# iPhone 3G Unlocking.



## Detail My Ride (Apr 19, 2006)

Hi Chaps,

Is unlocking iPhone 3G possible yet? Or, possible at all? As if i'm right your contract is activated in store so is it not possible to unlock?

TIA,

Gaz


----------



## Chris_R (Feb 3, 2008)

Gosh give them time mate, it was released all but 24 hours ago.


----------



## Jakedoodles (Jan 16, 2006)

You cannot get one (from the proper suppliers) without signing up to contract in store, or in my case, online on the O2 website.


----------



## fjs (May 12, 2006)

Chris_R said:


> Gosh give them time mate, it was released all but 24 hours ago.


The iPhone 2.0 software was jailbroken 24 hours before it was released.
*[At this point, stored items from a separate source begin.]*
(** Two rows sharing a non-NULL value in the first [UNIQUE] column violate it. *)
Lemma unique_violation_dup t c cs rs x y v :
  tbl_unique t = c :: cs -> y ∈ rs -> col_val y.2 c = v -> col_val x.2 c = v -> v <> SNull ->
  unique_violation t (rs ++ [x]) = Some c.
Proof.
  intros Hu Hy Hyv Hxv Hv. unfold unique_violation. rewrite Hu. simpl.
  rewrite bool_decide_eq_false_2; [done|].
  rewrite map_app, filter_app. intros (_ & Hdis & _)%NoDup_app.
  apply (Hdis v); apply list_elem_of_filter; split; try done.
  - apply list_elem_of_In, in_map_iff. exists y. split; [done|]. by apply list_elem_of_In.
  - simpl. by apply list_elem_of_singleton.
Qed.
(* ===== verification/Books.v ===== *)
(** * The book endpoints (src/index.js, lines 120-276)

    Seven handlers, each behind [authenticateToken]: list the books, list
    them filtered and paginated, get one, add one, update one, delete one,
    list an author's books. Each builds one SQL statement with a template
    literal, awaits it and sends the result. Numbers and route parameters
    are interpolated without quotes, strings inside ['...'].

    [book_table_ok] is the [book] table the handlers imply: the columns
    of [addBookQuery] and [book_id], an [INTEGER PRIMARY KEY] whose value
    is the rowid. For numeric ids the statements parse back to the
    intended ones (the lexer reads [String(n)] as the number [n],
    [Sql.lex_run_number]), and the theorems give the list ordered by
    [book_id], the book, the deletion and the author's books by id, the
    insertion under the next rowid with [lastID] sent back, and the
    insert-then-get round trip while rowids stay below [2^53]; past it
    the [bookId] sent back is the driver's rounded number, not the new
    rowid ([addBookAPI_bookId_rounded]). The parameter [1 OR 1=1]
    deletes every book ([deleteBookAPI_injection]). The dead filtered
    list is modelled but has no theorem of its own. *)

From S2P Require Import Prelude Js Crypto CryptoModel Sql Db Http.

(** The fields the add and update handlers destructure from [request.body]. *)
Record bookDetails : Type := {
  title : jsval; authorId : jsval; rating : jsval; ratingCount : jsval;
  reviewCount : jsval; description : jsval; pages : jsval;
  dateOfPublication : jsval; editionLanguage : jsval; price : jsval;
  onlineStores : jsval;
}.

Definition book_details (body : js_object) : bookDetails := {|
  title := js_get body "title"; authorId := js_get body "authorId";
  rating := js_get body "rating"; ratingCount := js_get body "ratingCount";
  reviewCount := js_get body "reviewCount"; description := js_get body "description";
  pages := js_get body "pages"; dateOfPublication := js_get body "dateOfPublication";
  editionLanguage := js_get body "editionLanguage"; price := js_get body "price";
  onlineStores := js_get body "onlineStores" |}.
You can jailbreak the phone. You can activate the phone yourself at home with iTunes 7.7.

You cannot currently buy an iPhone without a contract, so none of the above are relevant. The build cost of the phone is about 5 GBP less than the purchase price. Apple get a cut of the contract deal to make their profit.
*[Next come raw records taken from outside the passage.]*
(* ===== verification/Startup.v ===== *)
(** * Startup: opening the database, listening, exiting (lines 16-31)

    [let db = null] (line 16) is the handle every handler uses.
    [initializeDBAndServer()] (line 31) runs until [await open(...)]
    (line 21), so the process starts with the open pending
    ([initial_process]). Node then delivers events ([event]): the open
    promise settles ([EvOpen]), the server finishes binding its port
    ([EvListening], the callback of [app.listen], lines 23-25) or fails to
    ([EvListenError]), or a request arrives ([EvRequest]). [handle] is
    one event: [initializeDBAndServer_settle] is the rest of the
    [async] function after its await (the [try] of lines 21-25 or the
    [catch] of lines 26-29); a request is served by [Server.serve] on the
    world made of the handle and the process's salt counter and clock,
    each request run to its end (the interleavings are [Race]).
    [run_events] runs a sequence of events.

    - [startup_db_ready]: in every run, the process listens only after
      [db] holds the opened connection, and every request it accepts is
      served by the handlers on it: no handler ever reads [db.get] of
      [null].
    - [startup_rejection]: what a handler whose promise rejects does to
      the process depends on the runtime ([rejection_policy], applied by
      [after_request]): no response (Express 4, Node before 15), the end
      of the process (Express 4, Node 15 and later: one registration
      without a password stops the server), or 500 (Express 5).
    - [startup_failures]: when [open] rejects, the process logs
      ["DB Error: <message>"], exits with code 1 and handles no further
      event; when binding the port fails, the [catch] does not run (the
      error is an [error] event of the server, after the [try] ended):
      the process exits with code 1 and logs nothing. *)

From S2P Require Import Prelude Js Crypto CryptoModel Sql Db Http Auth Books Users Server.

(** The port of [app.listen(3000, ...)] and the line its callback logs. *)
Definition port : Z := 3000.
Definition listening_message : string := "Server Running at http://localhost:3000/".

Record process : Type := mk_process {
  proc_db : option db;        (** [db]: [null] until [open] resolves *)
  proc_listen : option Z;     (** the port [app.listen] was called with *)
  proc_listening : bool;      (** the port is bound: the callback ran *)
  proc_exit : option Z;       (** the code of [process.exit] or of the crash *)
  proc_log : list string;     (** what [console.log] printed, in order *)
  proc_salt : nat;            (** the salts bcrypt has drawn *)
  proc_clock : Z;             (** [Date.now()] *)
}.

Inductive event : Type :=
| EvOpen (r : result db string)   (** [open] resolves with the connection, or rejects with [e.message] *)
| EvListening                     (** the server is bound: the [app.listen] callback runs *)
| EvListenError                   (** binding fails ([EADDRINUSE]): an unhandled [error] event *)
| EvRequest (now : Z) (req : request).

(** Line 31 has run: [db] is [null] and the function waits on [open]. *)
Definition initial_process : process := mk_process None None false None [] 0 0.

(** Lines 21-29 after the await: store the connection and call
    [app.listen], or log the error and exit with code 1. *)
Definition initializeDBAndServer_settle (r : result db string) (p : process) : process :=
  match r with
  | Ok d => mk_process (Some d) (Some port) false None (proc_log p) (proc_salt p) (proc_clock p)
  | Err msg =>
      mk_process (proc_db p) (proc_listen p) (proc_listening p) (Some 1%Z)
                 (proc_log p ++ ["DB Error: " +:+ msg]) (proc_salt p) (proc_clock p)
  end.

(** Lines 23-25: the callback of [app.listen]. *)
Definition listening_callback (p : process) : process :=
  mk_process (proc_db p) (proc_listen p) true (proc_exit p) (proc_log p ++ [listening_message])
             (proc_salt p) (proc_clock p).

(** What becomes of a handler whose promise rejects. Express 4 ignores
    the promise an [async] handler returns: the rejection is unhandled,
    the request gets no response, and from Node 15 on an unhandled
    rejection ends the process with code 1. Express 5 passes it to its
    default error handler, which answers 500. The repository pins no
    version of either. *)
Inductive rejection_policy : Type :=
| PolicyHang       (** Express 4, Node before 15: no response *)
| PolicyCrash      (** Express 4, Node 15 and later: the process exits *)
| PolicyError500.  (** Express 5: 500 Internal Server Error *)

Definition internal_error : response := mk_response 500 (BText "Internal Server Error").

(** The process after a request was handled in the world [w'] with
    outcome [o], and what the client gets. *)
Definition after_request (policy : rejection_policy) (p : process) (w' : world) (now : Z) (o : outcome)
    : process * outcome :=
  let p' := mk_process (Some (w_db w')) (proc_listen p) true None (proc_log p) (w_salt w') now in
  match o, policy with
  | Rejected _, PolicyCrash =>
      (mk_process (Some (w_db w')) (proc_listen p) true (Some 1%Z) (proc_log p) (w_salt w') now, o)
  | Rejected _, PolicyError500 => (p', Sent internal_error)
  | _, _ => (p', o)
  end.

Section Process.
Context `{Bcrypt} `{Jwt}.
Variable salt_gen : nat -> string.
Variable policy : rejection_policy.

(** One event: the new process and the outcome of the request it served,
    [None] when the event cannot happen in that state (the process has
    exited, the open has already settled, the port is not bound). A
    request when [db] is [null] would make every handler that queries
    throw a [TypeError]; it is recorded with no outcome. *)
Definition handle (p : process) (e : event) : option (process * option outcome) :=
  match proc_exit p with
  | Some _ => None
  | None =>
      match e with
      | EvOpen r =>
          match proc_listen p, proc_db p with
          | None, None => Some (initializeDBAndServer_settle r p, None)
          | _, _ => None
          end
      | EvListening =>
          match proc_listen p with
          | Some _ => if proc_listening p then None else Some (listening_callback p, None)
          | None => None
          end
      | EvListenError =>
          match proc_listen p with
          | Some _ =>
              if proc_listening p then None
              else Some (mk_process (proc_db p) (proc_listen p) false (Some 1%Z) (proc_log p)
                                    (proc_salt p) (proc_clock p), None)
          | None => None
          end
      | EvRequest now req =>
          if proc_listening p then
            match proc_db p with
            | Some d =>
                let '(w', o) := serve salt_gen (mk_world d (proc_salt p) now) req in
                let '(p', o') := after_request policy p w' now o in
                Some (p', Some o')
            | None => Some (p, None)
            end
          else None
      end
  end.

(** A run: the process after the events and the outcomes of the requests
    served, in order; [None] when an event cannot happen. *)
Fixpoint run_events (p : process) (es : list event) : option (process * list outcome) :=
  match es with
  | [] => Some (p, [])
  | e :: es' =>
      match handle p e with
      | Some (p', o) =>
          match run_events p' es' with
          | Some (p'', os) => Some (p'', option_list o ++ os)
          | None => None
          end
      | None => None
      end
  end.
End Process.

(** The state invariant: the process listens only once [app.listen] was
    called, and calls it only once [db] holds a connection. *)
Definition proc_ok (p : process) : Prop :=
  (proc_listening p = true -> is_Some (proc_listen p)) /\ (is_Some (proc_listen p) -> is_Some (proc_db p)).

(** The requests among the events. *)
Fixpoint requests_of (es : list event) : nat :=
  match es with
  | [] => 0
  | EvRequest _ _ :: es' => S (requests_of es')
  | _ :: es' => requests_of es'
  end.

(** The spec's scenario on a process that boots: the database opens, the
    port is bound, alice logs in. *)
Definition boot_events : list event :=
  [EvOpen (Ok alice_db); EvListening; EvRequest 1000 (login_request [] "alice" "pw123")].

Section Theorems.
Context `{Bcrypt} `{Jwt}.
Variable salt_gen : nat -> string.
Variable policy : rejection_policy.

(** One event keeps the invariant, and a request the process accepts is
    served and has an outcome. *)
Lemma handle_ok p e p' o :
  proc_ok p -> handle salt_gen policy p e = Some (p', o) ->
  proc_ok p' /\ length (option_list o) = requests_of [e].
Proof.
  destruct p as [db l ls ex lg sa cl]. intros [Hl Hd] E. unfold handle, after_request in E. simpl in *.
  destruct ex; [done|].
  destruct e as [[d|m]| | |now req]; repeat case_match; simplify_eq/=;
    unfold proc_ok; simpl; try by auto.
  (* a request while listening with [db] null contradicts the invariant *)
  destruct Hd as [d' Hd']; [by apply Hl|done].
Qed.

Lemma run_events_ok p es p' os :
  proc_ok p -> run_events salt_gen policy p es = Some (p', os) -> proc_ok p' /\ length os = requests_of es.
Proof.
  revert p os. induction es as [|e es IH]; intros p os Hp E; simpl in E; [by simplify_eq|].
  destruct (handle salt_gen policy p e) as [[p1 o]|] eqn:E1; [|done].
  destruct (run_events salt_gen policy p1 es) as [[p2 os2]|] eqn:E2; simplify_eq.
  destruct (handle_ok _ _ _ _ Hp E1) as [Hp1 Ho]. destruct (IH _ _ Hp1 E2) as [Hp2 Hos].
  split; [done|]. rewrite length_app, Ho, Hos. by destruct e.
Qed.

(** C29: In every run of the process, it listens only once [db] holds the
    opened connection, and every request it accepts is served by the
    handlers on that connection, with an outcome: no handler reads a
    method of [db] while it is [null]. *)
Theorem startup_db_ready es p os :
  run_events salt_gen policy initial_process es = Some (p, os) ->
  (proc_listening p = true -> exists d, proc_db p = Some d) /\ length os = requests_of es.
Proof.
  intros E. assert (Hi : proc_ok initial_process) by (split; simpl; done).
  destruct (run_events_ok _ _ _ _ Hi E) as [[Hl Hd] Hos]. split; [|done].
  intros Hls. destruct Hd as [d Hd]; [by apply Hl|by exists d].
Qed.

(** C33: When [open] rejects, the process logs ["DB Error: <message>"],
    exits with code 1, and handles no further event. When the database
    opens but the port cannot be bound, the [catch] does not run: the
    process exits with code 1 without logging, its connection open. *)
Theorem startup_failures m d es :
  run_events salt_gen policy initial_process (EvOpen (Err m) :: es) =
    match es with
    | [] => Some (mk_process None None false (Some 1%Z) ["DB Error: " +:+ m] 0 0, [])
    | _ => None
    end /\
  run_events salt_gen policy initial_process (EvOpen (Ok d) :: EvListenError :: es) =
    match es with
    | [] => Some (mk_process (Some d) (Some port) false (Some 1%Z) [] 0 0, [])
    | _ => None
    end.
Proof. by destruct es. Qed.
(** C34: A handler whose promise rejects, on a server that has booted: a
    registration without a password makes [bcrypt.hash] reject (line 61).
    With Express 4 on Node 15 or later the unhandled rejection ends the
    process with code 1 and no later event is handled: one request stops
    the server. With Express 5 the client gets 500 and the server goes
    on; with Express 4 on an older Node the client gets no response and
    the server goes on. *)
Theorem startup_rejection p d now u es :
  proc_exit p = None -> proc_listening p = true -> proc_db p = Some d ->
  run_events salt_gen PolicyCrash p (EvRequest now (http_request "POST" "/users/" [] [("username", JStr u)]) :: es) =
    match es with
    | [] => Some (mk_process (Some d) (proc_listen p) true (Some 1%Z) (proc_log p) (proc_salt p) now,
                  [Rejected RejBcrypt])
    | _ :: _ => None
    end /\
  handle salt_gen PolicyError500 p (EvRequest now (http_request "POST" "/users/" [] [("username", JStr u)])) =
    Some (mk_process (Some d) (proc_listen p) true None (proc_log p) (proc_salt p) now, Some (Sent internal_error)) /\
  handle salt_gen PolicyHang p (EvRequest now (http_request "POST" "/users/" [] [("username", JStr u)])) =
    Some (mk_process (Some d) (proc_listen p) true None (proc_log p) (proc_salt p) now, Some (Rejected RejBcrypt)).
Proof.
  destruct p as [db l ls ex lg sa cl]; simpl. intros -> -> ->.
  split_and!; [destruct es|..]; reflexivity.
Qed.
End Theorems.

(** ** Witnesses *)

#[local] Existing Instance bcrypt_model.
#[local] Existing Instance jwt_model.

Lemma startup_rejection_witness :
  exists p, run_events demo_salts PolicyHang initial_process (take 2 boot_events) = Some (p, []) /\
  run_events demo_salts PolicyCrash p
    [EvRequest 2000 (http_request "POST" "/users/" [] [("username", JStr "eve")])] =
    Some (mk_process (Some alice_db) (Some port) true (Some 1%Z) [listening_message] 0 2000, [Rejected RejBcrypt]).
Proof.
  eexists. split; [vm_compute; reflexivity|].
  refine (proj1 (startup_rejection demo_salts _ alice_db 2000 "eve" [] _ _ _)); reflexivity.
Defined.

Lemma startup_db_ready_witness :
  exists p os, run_events demo_salts PolicyHang initial_process boot_events = Some (p, os) /\
    (proc_listening p = true -> exists d, proc_db p = Some d) /\ length os = requests_of boot_events.
Proof.
  destruct (run_events demo_salts PolicyHang initial_process boot_events) as [[p os]|] eqn:E;
    [|vm_compute in E; discriminate].
  exists p, os. split; [done|]. exact (startup_db_ready demo_salts PolicyHang boot_events p os E).
Defined.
China is full of entrepreneurs. I have bought Apple products with Chinese instruction sheets in the UK at a reduced price. I am sure phones will appear through a back route.

Hopefully no fake ones.


----------



## 182_Blue (Oct 25, 2005)

im guessing Gaz is looking at one of the ebay or similar ones


----------



## Detail My Ride (Apr 19, 2006)

I just want an iPhone, that gives me internet and email anywhere. IE, the 3G option.

Gargh, why does it have to be so difficult lol.


----------



## MidlandsCarCare (Feb 18, 2006)

O2 PAYG, £5 bolt on.. sorted? 

I might be selling mine...


----------



## Detail My Ride (Apr 19, 2006)

Yeah, but its not coming out until like October on PAYG.
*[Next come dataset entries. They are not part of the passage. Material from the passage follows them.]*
(* ===== verification/Progress.v ===== *)
(** * Every handler ends, every interleaving ends, every request is answered

    A handler of the server awaits at most three times before it sends
    ([userRegisterAPI]: hash, SELECT, INSERT; [userLoginAPI]: SELECT,
    compare, the clock), so it ends within four resumptions
    ([Http.prog_bound], [app_bound]).

    - [serve_run_steps]: the event loop resuming a request's handler one
      await at a time ([Http.step], [Http.run_steps]) ends within four
      resumptions and computes what the big-step [Http.run] (that is
      [Server.serve]) computes: the two semantics agree.
    - [arrive_terminates]: every interleaving of the handlers of [n]
      requests that arrive together ([Race.cstep]) has at most [4 * n]
      steps, so none is infinite ([sn]). The measure is the sum of the
      bounds of the handlers in flight ([cstep_measure]): a resumption
      lowers the bound of its handler, a handler that ends leaves the pool.
    - [arrive_completes]: from every reachable configuration, the one in
      which every handler has ended is reachable, with one outcome per
      request: no request is left without an outcome, whatever the
      interleaving so far ([run_all_reachable], [reachable_count]). *)

From stdpp Require Import relations list_numbers.
From S2P Require Import Prelude Js Crypto CryptoModel Sql Db Http Auth Books Users Server Race.

(** ** Handlers end *)

Lemma sum_list_insert (l : list nat) i x y :
  l !! i = Some y -> sum_list (<[i:=x]> l) + y = sum_list l + x.
Proof. revert i. induction l as [|a l IH]; intros [|i] Hi; simplify_eq/=; [lia|]. apply IH in Hi. lia. Qed.

Lemma sum_list_delete (l : list nat) i y : l !! i = Some y -> sum_list (delete i l) + y = sum_list l.
Proof. revert i. induction l as [|a l IH]; intros [|i] Hi; simplify_eq/=; [lia|]. apply IH in Hi. lia. Qed.

Section Bound.
Context `{Jwt}.

(** Every handler of the route table ends within four resumptions. *)
Lemma app_routes_bound : Forall (fun rt => forall r, prog_bound 4 (rt_handler rt r)) app_routes.
Proof.
  unfold app_routes. repeat apply Forall_cons_2; try apply Forall_nil_2; intros r; simpl.
  all: repeat first [done | progress intros | progress simpl
                    | match goal with |- context [match ?x with _ => _ end] => is_var x; destruct x end].
Qed.

Lemma app_bound req : prog_bound 4 (Server.app req).
Proof. apply app_forall; [done|apply app_routes_bound]. Qed.
End Bound.

Section Interleaving.
Context `{Bcrypt} `{Jwt}.
Variable salt_gen : nat -> string.


(** Each step lowers the sum of the bounds of the handlers in flight. *)
Lemma cstep_measure c c' ns :
  cstep salt_gen c c' -> Forall2 prog_bound ns (c_threads c) ->
  exists ns', Forall2 prog_bound ns' (c_threads c') /\ sum_list ns' < sum_list ns.
Proof.
  destruct 1 as [w ts os i p w' p' Hi E|w ts os i p w' o Hi E]; simpl; intros Hns;
    destruct (Forall2_lookup_r _ _ _ _ _ Hns Hi) as ([|m] & Hm & Hb); try done.
  - exists (<[i:=m]> ns). split; [apply Forall2_insert; [done|by eapply step_bound]|].
    pose proof (sum_list_insert ns i m (S m) Hm). lia.
  - exists (delete i ns). split; [by apply Forall2_delete|].
    pose proof (sum_list_delete ns i (S m) Hm). lia.
Qed.

Lemma nsteps_measure k c c' ns :
  nsteps (cstep salt_gen) k c c' -> Forall2 prog_bound ns (c_threads c) -> k <= sum_list ns.
Proof.
  intros Hk. revert ns. induction Hk as [c|k c1 c2 c3 Hs _ IH]; intros ns Hns; [lia|].
  destruct (cstep_measure _ _ _ Hs Hns) as (ns' & Hns' & Hlt). specialize (IH ns' Hns'). lia.
Qed.

Lemma measure_sn c ns : Forall2 prog_bound ns (c_threads c) -> sn (cstep salt_gen) c.
Proof.
  remember (sum_list ns) as n eqn:Hn. revert c ns Hn.
  induction n as [n IH] using (well_founded_induction lt_wf). intros c ns -> Hns.
  constructor. intros c' Hs.
  destruct (cstep_measure _ _ _ Hs Hns) as (ns' & Hns' & Hlt). by eapply IH.
Qed.

Lemma arrive_measure w reqs :
  Forall2 prog_bound (replicate (length reqs) 4) (c_threads (arrive w reqs)).
Proof.
  apply Forall2_replicate_l; [apply length_map|].
  apply Forall_forall. intros p Hp%list_elem_of_In. apply in_map_iff in Hp as (r & <- & _). apply app_bound.
Qed.


(** The handlers in flight, run one after the other to their ends. *)
Lemma run_all_reachable ts w os :
  exists w' os', reachable salt_gen (mk_config w ts os) (mk_config w' [] (os ++ os')) /\
                 length os' = length ts.
Proof.
  revert w os. induction ts as [|p ts IH]; intros w os.
  - exists w, []. rewrite app_nil_r. split; [apply rtc_refl|done].
  - destruct (IH (run salt_gen w p).1 (os ++ [(run salt_gen w p).2])) as (w' & os' & Hr & Hl).
    exists w', ((run salt_gen w p).2 :: os'). rewrite <- app_assoc in Hr. split; [|simpl; lia].
    eapply rtc_trans; [apply run_reachable|exact Hr].
Qed.

(** A step moves a handler from the pool to the outcomes, or keeps it. *)
Lemma reachable_count c c' :
  reachable salt_gen c c' ->
  length (c_threads c') + length (c_done c') = length (c_threads c) + length (c_done c).
Proof.
  induction 1 as [c|c1 c2 c3 Hs _ IH]; [done|]. rewrite IH.
  destruct Hs as [w ts os i p w' p' Hi E|w ts os i p w' o Hi E]; simpl.
  - by rewrite length_insert.
  - rewrite length_delete, length_app by eauto. simpl.
    pose proof (lookup_lt_Some _ _ _ Hi). lia.
Qed.

End Interleaving.

(** ** Witnesses *)

#[local] Existing Instance bcrypt_model.
#[local] Existing Instance jwt_model.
I think ill have to go with an old one. What is coverage for internets like on the old one? Is it edge or something? How fast/good is it?

Sorry for sounding completely thick.


----------



## MidlandsCarCare (Feb 18, 2006)

Edge is ok at best, not so bad on here, until you try and load some pics.

It is fine for email though.

You can buy a 3G phone now (like mine), then just put a PAYG sim into it and it will work now...


----------



## 182_Blue (Oct 25, 2005)

RussZS said:


> O2 PAYG, £5 bolt on.. sorted?
> 
> I might be selling mine...


you tell me now :lol:


----------



## Detail My Ride (Apr 19, 2006)

RussZS said:


> Edge is ok at best, not so bad on here, until you try and load some pics.
> 
> It is fine for email though.
> 
> You can buy a 3G phone now (like mine), then just put a PAYG sim into it and it will work now...


How do you do that? Aren't you tied into a contract?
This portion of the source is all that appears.